Welcome to the new Gigaspaces XAP forum. To recover your account, please follow these instructions.

Ask Your Question
0

Distributed Transaction Problems (Deadlock?)

2 Questions here really, any help would be much appreciated.

#1 I have a clustered space, which use the embedded 'Distributed Jini Transaction Manager' in order to perform transactions over the partitions.

My clients that connect up (we're talking 100's here btw), if they want to execute transactions should they also declare a distributed manager in spring or use the lookup manager instead? (or would you suggest doing all transactions remotely using remoting and not letting the clients directly use transactions? - thinking of performance here)

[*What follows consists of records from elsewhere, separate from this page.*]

(** C36.  In every history of conference proposals: a proposal is well formed; what
    the stream tells of it is a path of PROPOSAL_TRANSITIONS that ends in its status,
    so that nothing is applied that was not approved; it begins to be applied once for
    each failure and once more at most, is applied once at most, and fails as often at
    most as its applyAttempts counts; a proposal that is rejected or applied never
    changes; beginning to apply what is being applied, and completing what is applied,
    change nothing. *)
Theorem proposals_are_applied_once `{JsHost} maxEvents (m : ProposalManager) :
  (forall n k, host_uuid n = host_uuid k -> n = k) -> rtc proposal_step (empty_manager maxEvents) m ->
  (forall id p, get_entry m id = Some p ->
     proposal_ok p /\ follows (told_of id m) /\ (forall s, last (told_of id m) = Some s -> s = pq_status p)
     /\ weigh begun_told (told_of id m) <= applications p <= Z.to_nat (pq_applyAttempts p) + 1
     /\ weigh applied_told (told_of id m) <= was_applied p <= 1
     /\ weigh failed_told (told_of id m) <= Z.to_nat (pq_applyAttempts p))
  /\ (forall m' id p, rtc proposal_step m m' -> get_entry m id = Some p ->
        exists p', get_entry m' id = Some p' /\ rtc proposal_change p p' /\ (decided (pq_status p) = true -> p' = p))
  /\ (forall id p, get_entry m id = Some p ->
        (pq_status p = CpApplying -> startApply id m = (m, Ok p))
        /\ (pq_status p = CpApplied -> completeApply id m = (m, Ok p))).
Proof.
  intros Hinj Hs. pose proof (proposals_ok_steps Hinj _ _ Hs (proposals_ok_empty maxEvents)) as Hok.
  pose proof Hok as (Hlife & Hb & Ha & Hf & HI). split_and!.
  - intros id p Hp. specialize (Hb id). specialize (Ha id). specialize (Hf id). rewrite Hp in Hb, Ha, Hf.
    pose proof (lk_status m Hlife id) as Hl. rewrite Hp in Hl.
    split_and!; [by eapply HI|apply Hlife|done|done| |done| |done].
    + unfold applications. destruct (pq_status p); lia.
    + unfold was_applied. destruct (pq_status p); simpl; lia.
  - intros m' id p Hm' Hp. destruct (proposal_steps_entry Hinj m m' id p Hok Hm' Hp) as (p' & Hp' & Hc).
    exists p'. split_and!; [done|done|by apply decided_changes].
  - intros id p Hp. destruct (require_cases id m) as [(err & _ & Hn)|(p0 & Hp0 & Hreq)]; [congruence|].
    assert (p0 = p) as -> by congruence.
    split; intros Hst; [unfold startApply|unfold completeApply]; by rewrite (bind_ok _ _ _ _ _ Hreq), bool_decide_true.
Qed.

Definition demo_proposals : ProposalManager :=
  play run_proposal [
    PCreate (mkProposalCreateInput "task-1" (Some "room-1") "try it" [] None); PBlock "uuid-0" "quorum"; PApprove "uuid-0";
    PStart "uuid-0"; PFail "uuid-0" "error"; PApprove "uuid-0"; PStart "uuid-0"; PComplete "uuid-0"] (empty_manager None).

Lemma proposals_are_applied_once_witness :
  (exists p, get_entry demo_proposals "uuid-0" = Some p /\ pq_status p = CpApplied /\ pq_applyAttempts p = 1%Z
     /\ completeApply "uuid-0" demo_proposals = (demo_proposals, Ok p))
  /\ told_of "uuid-0" demo_proposals
     = [CpProposed; CpBlocked; CpApproved; CpApplying; CpFailed; CpApproved; CpApplying; CpApplied].
Proof.
  split; [|by vm_compute].
  destruct (proposals_are_applied_once None demo_proposals demo_uuid_inj (play_steps _ _ _)) as (_ & _ & Hidem).
  destruct (get_entry demo_proposals "uuid-0") as [p|] eqn:Hp; [|vm_compute in Hp; discriminate].
  assert (pq_status p = CpApplied /\ pq_applyAttempts p = 1%Z) as [Hst Hn]
    by (vm_compute in Hp; injection Hp as <-; split; reflexivity).
  exists p. split; [done|]. split; [done|]. split; [done|]. exact (proj2 (Hidem "uuid-0"%string p Hp) Hst).
Defined.
(** * The authenticated request pipeline of the surf-forecast mobile client

    A shallow embedding of
      - [mobile/src/api/client.ts]       (axios client, request and response
                                          interceptors, [isRefreshing] and
                                          [failedQueue], [processQueue]),
      - [mobile/src/auth/tokenStorage.ts] (access token in memory, refresh
                                          token in the secure store),
      - [mobile/src/auth/AuthContext.tsx] (login, register, logout, silent
                                          refresh on mount, [isAuthenticated]).

    The JavaScript program is a set of asynchronous functions run by one
    event loop.  Each [await] of an external operation (an HTTP exchange, a
    SecureStore call) is a suspension point; the code between two suspension
    points runs without interruption.  The embedding is therefore a
    transition system: the state holds the module-level variables, the
    secure store, the React state of [AuthProvider] and, for every
    asynchronous call that has been started, the suspension point it waits
    at together with the local variables that are live there.  An event is
    either a call made by the presentation layer or the completion of one
    awaited external operation; [step] runs the continuation of the source
    up to the next suspension point.  The effect of a SecureStore operation
    takes place when it completes. *)

From Stdlib Require Import String ZArith QArith Bool Lia Lqa.
From stdpp Require Import base list.

Local Open Scope Z_scope.
Local Open Scope nat_scope.

(** ** JavaScript values that occur as tokens *)

Inductive value :=
| undefined
| null
| str (s : string).

(** [if (v)] for such a value: a string is truthy unless it is empty. *)
Definition truthy (v : value) : bool :=
  match v with
  | str s => negb (String.eqb s "")
  | _ => false
  end.

(** The template literal [`${v}`]. *)
Definition template (v : value) : string :=
  match v with
  | undefined => "undefined"
  | null => "null"
  | str s => s
  end.

(** [`Bearer ${token}`] *)
Definition Bearer (token : value) : string := String.append "Bearer " (template token).

Arguments Bearer : simpl never.

(** ** HTTP exchanges as axios presents them *)

(** The members of a response body that the client reads. *)
Record fields := {
  access_token : value;
  refresh_token : value;
  token_type : value;
}.

(** A response; [data] is [None] for a body that is [null] or [undefined]. *)
Record response := {
  status : Z;
  data : option fields;
}.

(** How an HTTP exchange ends: the promise is fulfilled with the response,
    or rejected with an [AxiosError] that carries the response when there is
    one (no response: a transport-level failure). *)
Inductive reply :=
| Fulfilled (r : response)
| Failed (r : option response).

(** The request an [AxiosError] belongs to: the request of call [i] made
    through [apiClient], or the refresh POST that call [i] made with the
    bare [axios]. *)
Inductive origin :=
| ApiCall (i : nat)
| RefreshCall (i : nat).

Inductive error :=
| AxiosError (o : origin) (r : option response)
| TypeError            (* destructuring a null body, client.ts line 77 *)
| SecureStoreError     (* a SecureStore operation threw *)
| ZodError.            (* TokenResponseSchema.parse threw *)

(** What the promise returned by [apiClient(config)] settles with. *)
Inductive outcome :=
| Ok (r : response)
| Err (e : error).

(** [error.response?.status !== 401] is false exactly for these. *)
Definition is401 (r : option response) : bool :=
  match r with
  | Some resp => Z.eqb (status resp) 401
  | None => false
  end.

(** ** Calls and their suspension points *)

(** The asynchronous function a call belongs to. *)
Inductive operation :=
| Fetch           (* a data hook: endpoints.getSpots, getForecast, ... *)
| Login           (* AuthProvider.login *)
| Register        (* AuthProvider.register *)
| SilentRefresh   (* the effect AuthProvider runs on mount *)
| Logout.         (* AuthProvider.logout *)

(** [InternalAxiosRequestConfig & { _retry?: boolean }]: the two members
    the interceptors read and write, and the refresh token the request
    carries in its [data] as [{refresh_token}]: the one posted by
    [endpoints.refreshTokens], [None] for every other request (the e-mail
    and the password that [login] and [register] post are not part of the
    model). *)
Record config := {
  _retry : bool;
  Authorization : option string;
  body : option value;
}.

The wiki seems to indicate that I can use the lookup manager to get a hold of one of the distributed managers but I get the following exception

org.springframework.transaction.TransactionSystemException: Failed to find Jini transaction manager using groups [ALL], locators [null] timeout [5000] and name [null]

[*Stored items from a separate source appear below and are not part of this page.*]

(** X12: in a listing that [ListVolumes] returns, whatever the number
    of pages, every id has one entry, and every entry has the default
    region of the account as its region (also when another region was
    asked for), a zone, and a name only when the name is not empty. *)
Theorem ListVolumes_entries :
  forall World describe_volumes fuel self region filters (w w' : World)
         volumes,
    ListVolumes World describe_volumes fuel self region filters w
      = Some (Ok volumes, w') ->
    NoDup (dict_keys volumes) /\
    forall id info,
      dict_get volumes id = Some info ->
      dict_get info (lit "region") = Some (default_region self) /\
      (exists zone, dict_get info (lit "zone") = Some zone) /\
      (forall n, dict_get info (lit "name") = Some n -> n <> []).
Proof.
  intros World describe_volumes fuel self region filters w w' volumes H.
  unfold ListVolumes in H.
  exact (ListVolumes_pages_ok World describe_volumes self region _ fuel None
           [] w w' volumes (listing_ok_nil self) H).
Qed.

Lemma ListVolumes_entries_witness :
  exists volumes,
    ListVolumes Sample.World Sample.describe_volumes 2 Sample.account
      (Some (lit "eu-west-1")) None [] = Some (Ok volumes, []) /\
    forall id info,
      dict_get volumes id = Some info ->
      dict_get info (lit "region") = Some (lit "us-east-1").
Proof.
  eexists. split; [reflexivity|].
  intros id info Hid.
  exact (proj1 (proj2 (ListVolumes_entries Sample.World
                         Sample.describe_volumes 2 Sample.account
                         (Some (lit "eu-west-1")) None [] [] _ eq_refl)
                  id info Hid)).
Defined.

(** X13: on a listing that [ListVolumes] returned, the lookup by id
    never raises [KeyError]: it returns the volume of the id, with the
    zone of its entry, when the id is in the listing, and raises "not
    found" otherwise. *)
Theorem GetVolumeById_on_listing :
  forall World describe_volumes fuel self region filters (w w' : World)
         (volumes : dict VolumeInfo),
    ListVolumes World describe_volumes fuel self region filters w
      = Some (Ok volumes, w') ->
    forall (AccountListVolumes :
              option str -> World -> result (dict VolumeInfo) * World)
           region' (w0 w1 : World) id,
      AccountListVolumes region' w0 = (Ok volumes, w1) ->
      __GetVolumeById World AccountListVolumes self id region' w0 =
      match dict_get volumes id with
      | Some info =>
          (Ok {| volume_id := id;
                 volume_account := self;
                 volume_region := region_or_default self region';
                 volume_availability_zone :=
                   dict_get_default info (lit "zone") [];
                 volume_name := None |}, w1)
      | None => (Raise (volume_not_found id), w1)
      end.
Proof.
  intros World describe_volumes fuel self region filters w w' volumes H
    LV region' w0 w1 id HLV.
  unfold ListVolumes in H.
  destruct (ListVolumes_pages_ok World describe_volumes self region _ fuel
              None [] w w' volumes (listing_ok_nil self) H)
    as [_ Hentries].
  unfold __GetVolumeById. rewrite HLV.
  destruct (dict_get volumes id) as [info|] eqn:Hid; [|reflexivity].
  destruct (Hentries id info Hid) as (Hr & [zone Hz] & _).
  unfold dict_get_default.
  destruct info as [|x info]; [discriminate Hz|].
  cbv beta iota. rewrite Hz. reflexivity.
Qed.

Lemma GetVolumeById_on_listing_witness :
  exists v,
    __GetVolumeById Sample.World
      (fun _ w =>
         match ListVolumes Sample.World Sample.describe_volumes 2
                 Sample.account None None w with
         | Some r => r
         | None => (Raise UnboundLocalError, w)
         end)
      Sample.account (lit "vol-0124") None [] = (Ok v, []) /\
    volume_availability_zone v = lit "us-east-1b".
Proof.
  eexists. split.
  - exact (GetVolumeById_on_listing Sample.World Sample.describe_volumes 2
             Sample.account None None [] [] _ eq_refl _ None [] []
             (lit "vol-0124") eq_refl).
  - reflexivity.
Defined.

Lemma fold_left_flat_map {A B C} (g : A -> C -> A) (f : B -> list C)
    (l : list B) : forall acc,
  fold_left (fun acc b => fold_left g (f b) acc) l acc
  = fold_left g (flat_map f l) acc.
Proof.
  induction l as [|b l IH]; intros acc; [reflexivity|].
  cbn [fold_left flat_map]. rewrite fold_left_app. apply IH.
Qed.

Lemma add_instances_flat (self : AwsAccount) reservations instances :
  add_instances self reservations instances
  = fold_left (add_instance self) (all_instances reservations) instances.
Proof.
  unfold add_instances, all_instances.
  exact (fold_left_flat_map (add_instance self)
           DescribeInstances.Instances reservations instances).
Qed.

(** X14: after the loops over the reservations of a response, the
    entry of an id is built from the last instance with that id that is
    not terminated; an id that only terminated instances carry keeps
    the entry it had, and has none in a listing that starts empty. *)
Theorem add_instances_lookup :
  forall self reservations instances id,
    dict_get (add_instances self reservations instances) id =
    match find
            (fun instance =>
               str_eqb (DescribeInstances.InstanceId instance) id
               && negb (str_eqb (DescribeInstances.State_Name instance)
                          (lit "terminated")))
            (rev (all_instances reservations)) with
    | Some instance => Some (instance_info self instance)
    | None => dict_get instances id
    end.
Proof.
  intros self reservations instances id. rewrite add_instances_flat.
  generalize (all_instances reservations) as l. intros l.
  revert instances. induction l as [|i l IH]; intros instances.
  - reflexivity.
  - cbn [fold_left rev]. rewrite IH, find_app_last.
    destruct (find _ (rev l)); [reflexivity|].
    unfold add_instance.
    destruct (str_eqb (DescribeInstances.State_Name i) (lit "terminated")).
    + rewrite andb_false_r. reflexivity.
    + cbn [negb]. rewrite andb_true_r, dict_get_dict_set.
      destruct (str_eqb (DescribeInstances.InstanceId i) id); reflexivity.
Qed.

Lemma listing_ok_add_instances (self : AwsAccount) reservations instances :
  listing_ok self instances ->
  listing_ok self (add_instances self reservations instances).
Proof.
  rewrite add_instances_flat.
  generalize (all_instances reservations) as l. intros l. revert instances.
  induction l as [|i l IH]; intros instances H; [exact H|].
  cbn [fold_left]. apply IH. unfold add_instance.
  destruct (negb _); [|exact H].
  apply listing_ok_dict_set; [exact H | apply instance_info_ok].
Qed.

Lemma ListInstances_pages_ok World describe_instances self region filters :
  forall fuel token instances (w w' : World) listing,
    listing_ok self instances ->
    ListInstances_pages World describe_instances fuel self region filters
      token instances w = Some (Ok listing, w') ->
    listing_ok self listing.
Proof.
  induction fuel as [|fuel IH]; intros token instances w w' listing Hok H;
    [discriminate H|].
  cbn [ListInstances_pages] in H.
  destruct (describe_instances _ filters token w) as [[response|e] w1];
    [|discriminate H].
  pose proof (listing_ok_add_instances self
                (DescribeInstances.Reservations response) instances Hok)
    as Hok'.
  destruct (DescribeInstances.NextToken response) as [[|c t]|].
  - injection H as <- _. exact Hok'.
  - exact (IH _ _ _ _ _ Hok' H).
  - injection H as <- _. exact Hok'.
Qed.

(** In a listing that [ListInstances] returns, every id has one
    entry, and every entry has the default region of the account as
    its region, a zone, and a name only when the name is not empty. *)
Theorem ListInstances_entries :
  forall World describe_instances fuel self region filters (w w' : World)
         instances,
    ListInstances World describe_instances fuel self region filters w
      = Some (Ok instances, w') ->
    NoDup (dict_keys instances) /\
    forall id info,
      dict_get instances id = Some info ->
      dict_get info (lit "region") = Some (default_region self) /\
      (exists zone, dict_get info (lit "zone") = Some zone) /\
      (forall n, dict_get info (lit "name") = Some n -> n <> []).
Proof.
  intros World describe_instances fuel self region filters w w' instances H.
  unfold ListInstances in H.
  exact (ListInstances_pages_ok World describe_instances self region _ fuel
           None [] w w' instances (listing_ok_nil self) H).
Qed.

Lemma ListInstances_entries_witness :
  exists instances,
    ListInstances Sample.World Sample.describe_instances 1 Sample.account
      None None []
    = Some (Ok instances, []) /\
    dict_keys instances = [lit "i-0001"] /\
    NoDup (dict_keys instances).
Proof.
  eexists. split; [reflexivity|]. split; [reflexivity|].
  exact (proj1 (ListInstances_entries Sample.World
                  Sample.describe_instances 1 Sample.account
                  None None [] [] _ eq_refl)).
Defined.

#2 This is by far a much odder one, I appear to be getting a deadlock, I'm using programmatic transactions on the distributed transaction manager as follows

transactionTemplate = new TransactionTemplate(ptm); ... transactionTemplate.execute(...);

which works 100% fine, I can see the transactions appear in gs-ui space browser no problem (I am of course manually rolling back where needed, commit seems automatic).

But when I execute 2 near identical transactions very close to eachother in terms of time, they both just sit there and never commit/rollback. I'm assuming they're both trying to lock the same objects and getting stuck somehow - crazy I know. If I add in a small delay for the second one they both execute fine.

Rather worryingly they don't even appear to timeout with the timeout values I set on the transaction managers.

Now looking at the wiki, perhaps I shouldn't be using the TransactionTemplate but using DefaultTransactionDefinition instead??

Update:

If I wait about a minute or 2 I do get the transactions finally aborting with this exception. Also changing to the advised 'DefaultTransactionDefinition' method produces the same results :(.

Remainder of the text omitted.